Eventually, Di Angelo comes to learn not only the value of friendship and love, but also the importance of keeping promises to teammates and to oneself as well as the importance of thinking beyond oneself.

Cast
 Rob Lowe as Nick Di Angelo
 Amanda Pays as Lady Victoria Wingate
 Julian Sands as Colin Gilchrist Fisher
 Ally Sheedy as Rona
 Julian Firth as Geordie Nevitts
 Alan Howard as Simon Rutledge
 Gail Strickland as Las Vegas Lady
 Michael Gough as Dr. Ambrose
 Aubrey Morris as Dr. Quentin Boggs
 Anthony Calf as Gareth Rycroft
 Cary Elwes as Lionel
 Bruce Payne as Peter Howles
 Richard Hunt as Larry
 Charles Grant as Student Photographer
 Chad Lowe as Computer Hacker (uncredited)
 Pip Torrens as Ian

Production
The film was financed independently by Elliot Kastner. Kastner told Robert Boris he had between $2–3 million available to make a film in England and wanted to know if Boris had any projects which might be suitable. Boris pitched him the movie and Kastner paid him to develop a script. Kastner liked the script and financed the film, although he did not give Boris the funds the director requested to shoot additional films.

Lowe suggested Princess Stephanie of Monaco for the role of Lady Victoria as he had a crush on her. Enquiries were made but no response was received.

The film was almost entirely shot on location in Oxford.

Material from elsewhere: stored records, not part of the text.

Ltac text_safe :=
  repeat match goal with
  | |- text_ok (_ ++ _) => apply text_app
  | |- text_ok (if _ then _ else _) => apply text_if
  | |- text_ok (fit _ _) => apply text_fit
  | |- text_ok (right_ _ _) => apply text_right
  | |- text_ok (snprintf _ _) => apply text_snprintf
  end; eauto with safe.

Lemma text_pad_zero n s : text_ok s -> text_ok (pad_zero n s).
Proof. intros. unfold pad_zero. apply text_app; [by apply text_replicate|done]. Qed.
Lemma text_pad_left n s : text_ok s -> text_ok (pad_left n s).
Proof. intros. unfold pad_left. text_safe. Qed.
Lemma text_pad_right n s : text_ok s -> text_ok (pad_right n s).
Proof. intros. unfold pad_right. text_safe. Qed.
Lemma text_signed z : text_ok (dec_signed z).
Proof. unfold dec_signed. text_safe. Qed.
#[export] Hint Resolve text_pad_zero text_pad_left text_pad_right text_signed : safe.
Lemma text_dec_zero n z : text_ok (dec_zero n z).
Proof. unfold dec_zero. text_safe. Qed.
#[export] Hint Resolve text_dec_zero : safe.

Lemma text_fixed k x : text_ok (fixed k x).
Proof.
  assert (Hs : forall s, text_ok (sign_str s)) by (intros []; unfold sign_str; text_safe).
  assert (Hd : forall n, text_ok (fixed_digits k n)) by (intros; unfold fixed_digits; text_safe).
  destruct x; simpl; text_safe.
Qed.
#[export] Hint Resolve text_fixed : safe.

Lemma text_unit_bytes u : text_ok (unit_name byte_units u).
Proof. unfold unit_name. do 5 (destruct u as [|u]; [by apply text_lit|]). by destruct u; apply text_lit. Qed.
Lemma text_unit_bits u : text_ok (unit_name bit_units u).
Proof. unfold unit_name. do 4 (destruct u as [|u]; [by apply text_lit|]). by destruct u; apply text_lit. Qed.
#[export] Hint Resolve text_unit_bytes text_unit_bits : safe.

Lemma text_human_bytes x : text_ok (human_bytes x).
Proof. unfold human_bytes. destruct (scale_unit _ _ _ _). text_safe. Qed.
Lemma text_human_rate x : text_ok (human_rate_bits x).
Proof. unfold human_rate_bits. destruct (scale_unit _ _ _ _). text_safe. Qed.
Lemma text_human_count n : text_ok (human_count n).
Proof. unfold human_count. text_safe. Qed.
Lemma text_rtt x : text_ok (rtt_text x).
Proof. unfold rtt_text. text_safe. Qed.
#[export] Hint Resolve text_human_bytes text_human_rate text_human_count text_rtt : safe.

(** What a computation that may be undefined returns when it is defined. *)
Definition yields {A} (m : mem A) (P : A -> Prop) : Prop := forall a, m = Val a -> P a.

Lemma yields_ret {A} (a : A) P : P a -> yields (mret a) P.
Proof. by intros ? a' [= <-]. Qed.
Lemma yields_bind {A B} (m : mem A) (k : A -> mem B) (P : A -> Prop) Q :
  yields m P -> (forall a, P a -> yields (k a) Q) -> yields (m ≫= k) Q.
Proof. intros Hm Hk b. destruct m as [a|]; [|done]. simpl. apply Hk, Hm. done. Qed.
Lemma yields_any {A} (m : mem A) : yields m (fun _ => True).
Proof. done. Qed.
Lemma yields_mapM {A B} (f : A -> mem B) l (P : A -> Prop) Q :
  (forall x, P x -> yields (f x) Q) -> Forall P l -> yields (mapM f l) (Forall Q).
Proof.
  intros Hf. induction 1 as [|x l Hx Hl IH]; simpl; [apply yields_ret; constructor|].
  eapply yields_bind; [by apply Hf|]. intros y Hy. eapply yields_bind; [exact IH|]. intros ys Hys.
  apply yields_ret. by constructor.
Qed.

Lemma yields_and {A} (m : mem A) P Q : yields m P -> yields m Q -> yields m (fun a => P a /\ Q a).
Proof. intros HP HQ a E. split; [by apply HP|by apply HQ]. Qed.
Lemma zlen_mapM {A B} (f : A -> mem B) l : yields (mapM f l) (fun k => zlen k = zlen l).
Proof.
  induction l as [|x l IH]; simpl; [by apply yields_ret|]. eapply yields_bind; [apply yields_any|]. intros y _.
  eapply yields_bind; [exact IH|]. intros ys Hys. apply yields_ret. rewrite !zlen_cons. by rewrite Hys.
Qed.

MGM paid $6 million for the rights to distribute the movie even though the film only cost $1.8 million. Kastner was also entitled to a $1 million fee at the discretion of Frank Yablans then head of MGM. Peter Bart, an executive at MGM at the time, called the deal unprecedented.

Reception
The film received poor reviews.

It opened eighth at the box office grossing $2.4 million in its first weekend. This was considered a major disappointment.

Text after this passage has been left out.